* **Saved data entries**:
+===+

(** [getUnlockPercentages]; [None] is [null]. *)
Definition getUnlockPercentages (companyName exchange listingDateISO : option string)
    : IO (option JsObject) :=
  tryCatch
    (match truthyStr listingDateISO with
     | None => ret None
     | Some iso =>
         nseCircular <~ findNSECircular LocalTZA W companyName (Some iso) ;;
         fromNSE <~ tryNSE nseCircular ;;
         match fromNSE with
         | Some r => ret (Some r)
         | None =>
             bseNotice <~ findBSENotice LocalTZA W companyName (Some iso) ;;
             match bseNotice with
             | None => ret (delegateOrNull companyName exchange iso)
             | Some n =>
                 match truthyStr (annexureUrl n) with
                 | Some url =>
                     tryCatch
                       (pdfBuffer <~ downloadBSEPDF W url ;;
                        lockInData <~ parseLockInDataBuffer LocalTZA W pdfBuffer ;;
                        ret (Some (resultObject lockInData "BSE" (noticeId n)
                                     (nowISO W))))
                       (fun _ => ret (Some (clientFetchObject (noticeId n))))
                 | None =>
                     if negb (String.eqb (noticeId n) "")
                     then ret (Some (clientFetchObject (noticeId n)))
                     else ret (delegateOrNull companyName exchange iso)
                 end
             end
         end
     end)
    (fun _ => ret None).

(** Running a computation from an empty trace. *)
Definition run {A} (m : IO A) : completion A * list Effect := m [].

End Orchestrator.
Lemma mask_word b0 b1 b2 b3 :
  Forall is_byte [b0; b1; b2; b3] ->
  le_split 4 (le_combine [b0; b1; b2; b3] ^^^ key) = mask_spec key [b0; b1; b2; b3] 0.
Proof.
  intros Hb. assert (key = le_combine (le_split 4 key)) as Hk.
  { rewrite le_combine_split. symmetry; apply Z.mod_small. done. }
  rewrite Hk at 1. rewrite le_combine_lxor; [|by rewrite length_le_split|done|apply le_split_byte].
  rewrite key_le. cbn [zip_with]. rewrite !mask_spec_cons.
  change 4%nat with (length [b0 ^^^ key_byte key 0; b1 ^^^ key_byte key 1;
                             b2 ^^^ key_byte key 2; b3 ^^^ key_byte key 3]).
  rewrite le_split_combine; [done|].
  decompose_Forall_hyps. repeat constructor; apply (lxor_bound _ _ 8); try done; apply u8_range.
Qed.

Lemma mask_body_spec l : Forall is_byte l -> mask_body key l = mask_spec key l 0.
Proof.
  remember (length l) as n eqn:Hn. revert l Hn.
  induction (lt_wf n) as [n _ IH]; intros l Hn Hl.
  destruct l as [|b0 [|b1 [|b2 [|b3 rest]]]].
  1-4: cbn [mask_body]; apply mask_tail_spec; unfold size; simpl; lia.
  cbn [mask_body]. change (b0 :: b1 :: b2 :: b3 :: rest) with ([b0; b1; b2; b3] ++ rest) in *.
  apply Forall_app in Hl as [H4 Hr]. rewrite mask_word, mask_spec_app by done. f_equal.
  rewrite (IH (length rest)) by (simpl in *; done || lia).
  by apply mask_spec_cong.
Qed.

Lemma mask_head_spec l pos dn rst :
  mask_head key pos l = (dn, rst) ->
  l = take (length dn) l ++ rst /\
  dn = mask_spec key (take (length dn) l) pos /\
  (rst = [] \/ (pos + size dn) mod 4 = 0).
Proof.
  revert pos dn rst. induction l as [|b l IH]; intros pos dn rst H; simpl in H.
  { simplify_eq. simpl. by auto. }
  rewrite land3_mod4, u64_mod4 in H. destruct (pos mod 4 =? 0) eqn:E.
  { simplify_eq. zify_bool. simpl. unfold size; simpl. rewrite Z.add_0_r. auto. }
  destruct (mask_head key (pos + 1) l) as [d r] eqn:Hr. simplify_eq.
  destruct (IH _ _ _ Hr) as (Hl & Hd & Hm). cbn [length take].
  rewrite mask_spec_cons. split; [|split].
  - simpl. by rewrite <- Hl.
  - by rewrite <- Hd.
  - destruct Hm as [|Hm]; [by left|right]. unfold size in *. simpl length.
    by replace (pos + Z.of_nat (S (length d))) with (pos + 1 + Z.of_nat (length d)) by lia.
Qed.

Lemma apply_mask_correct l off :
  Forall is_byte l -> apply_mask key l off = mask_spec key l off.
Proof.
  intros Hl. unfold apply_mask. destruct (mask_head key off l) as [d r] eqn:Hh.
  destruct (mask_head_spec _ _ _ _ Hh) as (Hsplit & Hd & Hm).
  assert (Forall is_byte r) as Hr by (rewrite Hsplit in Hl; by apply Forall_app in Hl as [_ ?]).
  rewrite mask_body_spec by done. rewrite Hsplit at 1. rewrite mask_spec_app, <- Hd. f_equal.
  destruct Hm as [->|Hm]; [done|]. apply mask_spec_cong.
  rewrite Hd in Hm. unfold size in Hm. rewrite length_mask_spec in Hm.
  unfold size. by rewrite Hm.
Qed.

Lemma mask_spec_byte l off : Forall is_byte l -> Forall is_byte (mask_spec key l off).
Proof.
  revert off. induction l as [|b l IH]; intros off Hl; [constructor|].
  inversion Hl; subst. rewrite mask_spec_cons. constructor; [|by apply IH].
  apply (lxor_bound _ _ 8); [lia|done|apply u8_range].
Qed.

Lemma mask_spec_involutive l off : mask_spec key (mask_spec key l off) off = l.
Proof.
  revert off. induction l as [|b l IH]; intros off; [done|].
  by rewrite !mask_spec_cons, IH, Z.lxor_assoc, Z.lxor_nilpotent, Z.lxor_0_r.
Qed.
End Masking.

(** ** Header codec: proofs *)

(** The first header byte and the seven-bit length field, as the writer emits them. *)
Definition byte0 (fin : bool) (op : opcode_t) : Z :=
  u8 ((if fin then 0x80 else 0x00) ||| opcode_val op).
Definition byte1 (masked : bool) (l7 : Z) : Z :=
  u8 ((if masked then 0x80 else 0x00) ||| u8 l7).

+===+

* **Assigned task**: The line with "Z.lxor_assoc, Z.lxor_nilpotent, Z.lxor_0_r." through the last line of the entries above: output exactly those lines and nothing else.

* **Response for this exercise**:
  by rewrite !mask_spec_cons, IH, Z.lxor_assoc, Z.lxor_nilpotent, Z.lxor_0_r.
Qed.
End Masking.

(** ** Header codec: proofs *)

(** The first header byte and the seven-bit length field, as the writer emits them. *)
Definition byte0 (fin : bool) (op : opcode_t) : Z :=
  u8 ((if fin then 0x80 else 0x00) ||| opcode_val op).
Definition byte1 (masked : bool) (l7 : Z) : Z :=
  u8 ((if masked then 0x80 else 0x00) ||| u8 l7).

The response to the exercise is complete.